Quantitative digital pathology of the nbM Ch4 region was performed using Aperio ImageScope (Leica Biosystems, Buffalo Grove, Illinois) on sections stained with hematoxylin and eosin as described elsewhere [13]. The nbM was annotated blinded to disease type. Triplicate 600 μm × 600 μm squares were overlaid in areas of highest neuronal density for each case. The output was averaged across the three annotated squares yielding a neuronal count/mm2. In order to better understand the extent of the neuronal loss in DLB compared to a non-DLB group, we selected a control group of 20 consecutive cases without Lewy-related pathology and without a clinical history of dementia or parkinsonism from the Mayo Clinic brain bank for comparison (5 with end stage liver disease, 5 with cerebrovascular disease, 3 with mild age-associated Alzheimer type pathology, 2 with argyrophilic grain disease, and 5 with no significant pathology).
2.3. Statistical analyses
Continuous variables were summarized using median and range. Correlations between continuous variables were examined using Spearman’s test of correlation.

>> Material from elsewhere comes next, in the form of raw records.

(** Operators are moved to the output while [stop] does not hold for the last one. *)
Fixpoint pop_ops (stop : zbx_eval_token_t -> bool) (l : list zbx_eval_token_t) (c : zbx_eval_context_t) : P zbx_eval_context_t :=
  match l with
  | [] => mret (set_ops c [])
  | t :: rest => if stop t then mret (set_ops c l) else c ← eval_append_operator c t; pop_ops stop rest c
  end.

Definition is_group_open (t : zbx_eval_token_t) : bool := is_type (et_type t) GROUP_OPEN.

Definition parse_group_open (c : zbx_eval_context_t) (pos : Z) (token : zbx_eval_token_t) : P zbx_eval_context_t :=
  if negb (is_class (BEFORE_OPERAND + CLASS_FUNCTION) (last_token_type c)) then fail (GroupAfterOperand pos)
  else mret (set_ops c (token :: ops c)).

Definition parse_function (c : zbx_eval_context_t) (pos : Z) (token : zbx_eval_token_t) : P zbx_eval_context_t :=
  if negb (is_class BEFORE_OPERAND (last_token_type c)) then fail (FunctionAfterOperand pos)
  else mret (set_ops c (token :: ops c)).

Definition parse_comma (c : zbx_eval_context_t) (pos : Z) : P zbx_eval_context_t :=
  if negb (is_class CLASS_OPERAND (last_token_type c)) && negb (is_class CLASS_SEPARATOR (last_token_type c)) then fail (CommaAfterOperator pos)
  else
    let c := if is_class CLASS_SEPARATOR (last_token_type c) then eval_append_arg_null c else c in
    let none := bool_decide (ops c = []) in
    c ← pop_ops is_group_open (ops c) c;
    if none then fail (CommaOutside pos) else mret c.
(** There is no operator in the operand, or the one that waits is evaluated later. *)
Definition room (O : list zbx_eval_token_t) (lv : Z) : Prop :=
  match O with
  | [] => True
  | t :: _ => is_class CLASS_FUNCTION (et_type t) = false /\ (is_group_open t = true \/ lv < priority (et_type t) \/ lv <= priority OP_MINUS)
  end.

Definition parses (e : expr) : Prop := forall start infun last k f st O pos rest,
  ok start e = true -> 0 <= pos -> pos + zlen (print e) <= 0x80000000 -> text pos = print e ++ rest -> ends rest || ends_close e = true ->
  before last = true -> (start = true -> is_class CLASS_SEPARATOR last = true) -> quiet (Ctx last k f st O false) = true -> fun_in O = infun ->
  0 <= k <= pos -> 0 <= f <= pos -> room O (level e) -> reads e infun last k f st O pos.

Lemma operand_reads e infun last k f st O pos ws s rest t k' f' :
  print e = ws ++ s -> level e = 0 -> ends_close e = false -> tree_of indexed infun pos k f e = (Operand t, k', f') ->
  all_space ws = true -> isspace (deref s) = false -> good_first s = true -> 0 <= pos -> pos + zlen (print e) <= 0x80000000 ->
  text pos = print e ++ rest -> before last = true ->
  token_at expression rules (Ctx last k f st O false) (zlen ws) (pos + zlen ws) = mret (Ctx last k' f' st O false, t) ->
  closed (et_type t) = true -> et_type t <> GROUP_CLOSE -> et_r t + 1 = pos + zlen (print e) ->
  0 <= k' <= k + 1 -> 0 <= f' <= f + 1 -> k <= pos -> f <= pos -> reads e infun last k f st O pos.
Proof.
  intros Hpr Hlv Hec Htree Hws Hs Hg Hpos Hlen Ht Hb Htok Hc Hnc Hr Hk Hf Hkp Hfp. pose proof (good_facts s rest Hg) as (Hl & Hd & H0 & _).
  assert (Hge : 1 <= zlen (print e)) by (rewrite Hpr; lens; pose proof (zlen_nonneg ws); lia).
  exists 1%nat, [t], [], (et_type t), (Operand t), k', f'. repeat split; try done; try lia.
  - unfold zlen in Hge. lia.
  - intros fuel. rewrite <- Hr. apply (loop_step _ pos ws (s ++ rest) (Ctx last k' f' st O false)); try done.
    + rewrite Ht, Hpr. by rewrite <- app_assoc.
    + by rewrite Hd.
    + rewrite Hd. by apply Z.eqb_neq.
    + by destruct (et_type t).
    + apply operand_turn; try done. lia.
  - by rewrite Hec.
  - cbn. unfold count_params, param_count. cbn. by destruct (et_type t).
  - exists [], t. split; [done |]. by destruct (et_type t).
Qed.

(** ** Induction over the expression *)

Ltac split_ok := repeat match goal with H : _ && _ = true |- _ => apply andb_true_iff in H as [H ?] end.

Lemma const_token_read infun last k f st O p type len : fun_in O = infun -> 0 <= k <= 0x80000000 ->
  exists t k', const_token rules (Ctx last k f st O false) type p len = (Ctx last k' f st O false, t) /\
    constant indexed infun type p len k f = (Operand t, k', f) /\ et_type t = type /\ et_r t = p + len - 1 /\ 0 <= k' <= k + 1.
Proof.
  intros Hf Hk. unfold const_token, eval_update_const_variable, constant. cbn [ops const_index]. fold (fun_in O). rewrite Hf.
  rewrite u32_small by lia.
  destruct (indexed && negb infun); do 2 eexists; (split; [reflexivity | split; [reflexivity | cbn; repeat split; lia]]).
Qed.

Lemma ENum_parses ws n : parses (ENum ws n).
Proof.
  intros start infun last k f st O pos rest Hok Hpos Hlen Ht Hends Hb Hst Hq Hf Hk Hfi Hroom. cbn [ok] in Hok. split_ok.
  cbn [ends_close] in Hends. rewrite orb_false_r in Hends. pose proof (zlen_nonneg (print (ENum ws n))) as Hnn.
  destruct (const_token_read infun last k f st O (pos + zlen ws) VAR_NUM (zlen (number_text n))) as (t & k' & Htok & Htree & Hty & Hr & Hk'); [done | lia |].
  assert (Hd : isspace (deref (number_text n)) = false).
  { pose proof (unsigned_first n [] ltac:(done)) as Hd. rewrite app_nil_r in Hd. unfold number_text. destruct (n_neg n); [done |]. cbn [app].
    unfold isdigit in Hd. unfold isspace. lia. }
  apply (operand_reads _ infun last k f st O pos ws (number_text n) rest t k' f); try done; try lia.
  - by apply good_number.
  - rewrite (number_token expression rules Hrules _ _ _ n rest); try done; [by rewrite Htok | pose proof (zlen_nonneg ws); lia | |].
    + apply (text_tail expression pos ws); [done |]. rewrite Ht. cbn [print]. by rewrite <- app_assoc.
    + by apply before_facts.
  - by rewrite Hty.
  - by rewrite Hty.
  - rewrite Hr. cbn [print]. lens; lia.
Qed.
Lemma token_bytes t : token_ok t -> exists bytes, token_bytes_ok t bytes.
Proof.
  intros (Ho & Hl & Hr & Hv). destruct (compact_roundtrip _ Ho) as [bo Hbo]. destruct (compact_roundtrip _ Hl) as [bl Hbl]. destruct (compact_roundtrip _ Hr) as [br Hbr].
  pose proof Hbo as (_ & Hbo1 & Hbo2 & Hbo3). pose proof Hbl as (_ & Hbl1 & Hbl2 & Hbl3). pose proof Hbr as (_ & Hbr1 & Hbr2 & Hbr3).
  set (ty := le_bytes 4 (type_code (et_type t))). assert (Hty : zlen ty = 4) by (unfold zlen, ty; by rewrite le_bytes_len).
  destruct (variant_read (et_value t) [] Hv) as (_ & Hvb & Hvl).
  exists (ty ++ bo ++ bl ++ br ++ stored_code (et_value t) :: variant_bytes (et_value t)). split; [| split; [| split]].
  - lens; lia.
  - repeat (apply Forall_app; split); try done. apply le_bytes_byte.
  - intros rest. unfold deserialize_token. rewrite <- !app_assoc. unfold ty. rewrite read_le_bytes by apply type_code_range. cbn [mbind res_mbind].
    rewrite type_code_back. cbn [mbind res_mbind]. rewrite Hbo3. cbn [mbind res_mbind]. rewrite Hbl3. cbn [mbind res_mbind]. rewrite Hbr3. cbn [mbind res_mbind].
    cbn [app]. rewrite (proj1 (variant_read (et_value t) rest Hv)). by destruct t.
  - intros size buffer Hs Hb. destruct (reserve_grows size (zlen buffer) 23) as [H1 H2]; [lia | lia | lia |]. unfold serialize_token.
    set (size1 := reserve_buffer size (zlen buffer) 23) in *. fold ty. rewrite write_ok by lia. cbn [mbind res_mbind].
    rewrite (write_compact_ok _ _ _ bo Hbo) by (lens; lia). cbn [mbind res_mbind]. rewrite (write_compact_ok _ _ _ bl Hbl) by (lens; lia). cbn [mbind res_mbind].
    rewrite (write_compact_ok _ _ _ br Hbr) by (lens; lia). cbn [mbind res_mbind].
    destruct (serialize_variant_ok size1 ((((buffer ++ ty) ++ bo) ++ bl) ++ br) (et_value t)) as (size2 & He & Hs2 & Hl2); [lia | lens; lia | done |].
    exists size2. rewrite He. rewrite <- !app_assoc in *. split; [done | lia].
Qed.

Definition tokens_bytes_ok (tokens : list zbx_eval_token_t) (bytes : list Z) : Prop :=
  zlen bytes <= 2100 * zlen tokens /\ Forall byte bytes /\ (forall rest, deserialize_loop (length tokens) (bytes ++ rest) = Ret tokens) /\
  forall size buffer, 4096 <= size -> zlen buffer <= size -> serialize_loop size buffer tokens = Ret (buffer ++ bytes).

Lemma tokens_bytes tokens : Forall token_ok tokens -> exists bytes, tokens_bytes_ok tokens bytes.
Proof.
  induction 1 as [| t tokens Ht _ (bytes & Hl & Hb & Hread & Hwrite)].
  - exists []. split; [done |]. split; [done |]. split; [done |]. intros size buffer _ _. cbn. by rewrite app_nil_r.
  - destruct (token_bytes t Ht) as (bt & Hlt & Hbt & Hrt & Hwt). exists (bt ++ bytes). split; [lens; lia |]. split; [by apply Forall_app |]. split.
    + intros rest. cbn [length deserialize_loop]. rewrite <- app_assoc, Hrt. cbn [mbind res_mbind]. by rewrite Hread.
    + intros size buffer Hs Hbuf. cbn [serialize_loop]. destruct (Hwt size buffer Hs Hbuf) as (size' & -> & Hs' & Hl'). cbn [mbind res_mbind].
      rewrite Hwrite by done. by rewrite <- app_assoc.
Qed.

(** The bytes of an expression of at most a million tokens. *)
Lemma expression_bytes tokens : Forall token_ok tokens -> zlen tokens <= 1000000 ->
  exists data, zbx_eval_serialize tokens = Ret data /\ Forall byte data /\ 0 < zlen data < 2 ^ 32 /\
    forall rest, zbx_eval_deserialize (data ++ rest) = Ret tokens.
Proof.
  intros Ht Hn. destruct (tokens_bytes tokens Ht) as (bytes & Hl & Hb & Hread & Hwrite). pose proof (zlen_nonneg tokens) as Hnn. pose proof (zlen_nonneg bytes) as Hbn.
  destruct (compact_roundtrip (zlen tokens)) as (bn & Hbn0); [lia |]. pose proof Hbn0 as (_ & Hbn1 & Hbn2 & Hbn3).
  assert (Hlen : zlen (bn ++ bytes) = zlen bn + zlen bytes) by (lens; lia).
  destruct (compact_roundtrip (zlen (bn ++ bytes))) as (bs & Hbs0); [lia |]. pose proof Hbs0 as (Hbs & Hbs1 & Hbs2 & Hbs3).
  exists (bs ++ bn ++ bytes). unfold zbx_eval_serialize. rewrite (write_compact_ok _ _ _ bn Hbn0) by (change (zlen (@nil Z)) with 0; lia).
  cbn [mbind res_mbind app]. rewrite Hwrite by lia. cbn [mbind res_mbind]. rewrite u32_small by lia. rewrite Hbs. cbn [mbind res_mbind].
  split; [done |]. split; [by repeat (apply Forall_app; split) |]. split; [rewrite zlen_app, Hlen; lia |].
  intros rest. unfold zbx_eval_deserialize. rewrite <- !app_assoc, Hbs3. cbn [mbind res_mbind]. rewrite Hbn3. cbn [mbind res_mbind].
  rewrite to_nat_zlen. apply Hread.
Qed.

(** C10: Round trip of serialised expressions.  An expression of at most a
    million tokens, each with numbers of 31 bits and no value, a 64-bit
    integer, a double or a text of less than 2048 bytes without NUL, is
    serialised without a write behind the end of the growing buffer, in bytes
    and less than 2^32 of them; deserialising them, with anything behind them,
    gives back the tokens. *)
Theorem expression_roundtrip tokens : Forall token_ok tokens -> zlen tokens <= 1000000 ->
  exists data, zbx_eval_serialize tokens = Ret data /\ Forall byte data /\ 0 < zlen data < 2 ^ 32 /\
    forall rest, zbx_eval_deserialize (data ++ rest) = Ret tokens.
Proof. apply expression_bytes. Qed.

Definition sample_tokens : list zbx_eval_token_t :=
  [EToken TOKEN_FUNCTIONID 0 0 6 (VUi64 12345); EToken VAR_STR 1 8 300 (VStr [97; 98]); EToken OP_GT 0 7 7 VNone].

Lemma expression_roundtrip_witness : exists data, zbx_eval_serialize sample_tokens = Ret data /\ zlen data = 38 /\
  zbx_eval_deserialize (data ++ [1; 2]) = Ret sample_tokens.
Proof.
  destruct (expression_roundtrip sample_tokens) as (data & Hs & _ & _ & Hd).
  - repeat constructor; unfold token_ok, byte; cbn; lia.
  - vm_compute. discriminate.
  - exists data. split; [exact Hs |]. split; [| apply Hd]. vm_compute in Hs. injection Hs as <-. reflexivity.
Defined.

Comparisons of clinical and pathologic characteristics between the sleepy (ESS ≥ 10) and non-sleepy (ESS<10) DLB patients, and also between the entire DLB cohort and controls, were made using a Mann-Whitney test or a Chi-square test. In order to evaluate the association between sleepiness and the primary pathologic measure of nbM neuronal counts, we utilized multivariate linear regression models adjusted for GLDS, as a measure of dementia severity, and adjusted for the baseline core features that differed between sleepy and non-sleepy groups (p<0.05). P-values of 0.05 or lower were considered to be statistically significant and all statistical tests were two-sided.
3. Results
In our sample of 40 patients who met criteria for probable DLB at their initial evaluation, dementia severity was mild for 80% of the group (GLDS score of 3), and mild-to-moderate or moderate (GLDS score of 4 or 5) for the remaining 20%. The estimated onset of cognitive symptoms was a median of 3 years prior to the baseline evaluation. Time from the last evaluation to death was a median of 11 months. Informant report of excessive daytime sleepiness (ESS ≥ 10) was present in 58% of the DLB group at baseline, and these patients were also more likely to have visual hallucinations or fluctuations at their initial evaluation (Table 1). Sleepy DLB patients did not differ from their non-sleepy counterparts in death age, baseline dementia severity, parkinsonism severity, in the distribution of Lewy-related (TLBD vs. DLBD) or in the distribution of AD-related pathology (Braak and Thal stages). The Lewy body disease subtypes (14 TLBD and 26 DLBD) did not differ in nbM counts (p = 0.90) or in the presence of any of the four core DLB features. Six DLB patients had exposure to dopamine agonists and/or anticholinergic agents at their baseline assessment, but ESS scores did not significantly differ from those without exposure (medians of 12 vs. 11; p = 0.51). Patients with daytime sleepiness did not differ in their use of a cholinesterase inhibitor at baseline (p = 0.61), and all but 3 patients were taking a cholinesterase inhibitor by their last evaluation.
Table 1.
Clinical and Pathologic Characteristics of DLB patients and Controls.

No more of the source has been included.